Please give again, word for word, each line that falls between the line with "Definition RuntimeDeploymentID := string." and the end of the data, inclusive.

Dataset entries
________________________
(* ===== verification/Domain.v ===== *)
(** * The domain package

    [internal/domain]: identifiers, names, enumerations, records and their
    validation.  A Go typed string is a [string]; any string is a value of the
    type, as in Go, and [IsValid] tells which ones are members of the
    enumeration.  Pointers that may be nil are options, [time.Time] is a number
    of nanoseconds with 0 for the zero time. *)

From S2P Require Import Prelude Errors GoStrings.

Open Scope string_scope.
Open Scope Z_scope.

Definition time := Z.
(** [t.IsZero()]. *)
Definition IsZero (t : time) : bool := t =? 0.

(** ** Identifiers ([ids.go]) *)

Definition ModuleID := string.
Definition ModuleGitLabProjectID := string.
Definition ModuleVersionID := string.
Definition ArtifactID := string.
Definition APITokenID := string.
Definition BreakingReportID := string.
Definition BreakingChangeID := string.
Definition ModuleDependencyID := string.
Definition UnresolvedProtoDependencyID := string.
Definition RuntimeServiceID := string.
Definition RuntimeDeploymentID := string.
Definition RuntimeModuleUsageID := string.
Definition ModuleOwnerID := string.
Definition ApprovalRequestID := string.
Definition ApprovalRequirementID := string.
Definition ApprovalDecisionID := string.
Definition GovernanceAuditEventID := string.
________________________
* **SOLUTION**
Definition RuntimeDeploymentID := string.
Definition RuntimeModuleUsageID := string.
Definition ModuleOwnerID := string.
Definition ApprovalRequestID := string.
Definition ApprovalRequirementID := string.
Definition ApprovalDecisionID := string.
Definition GovernanceAuditEventID := string.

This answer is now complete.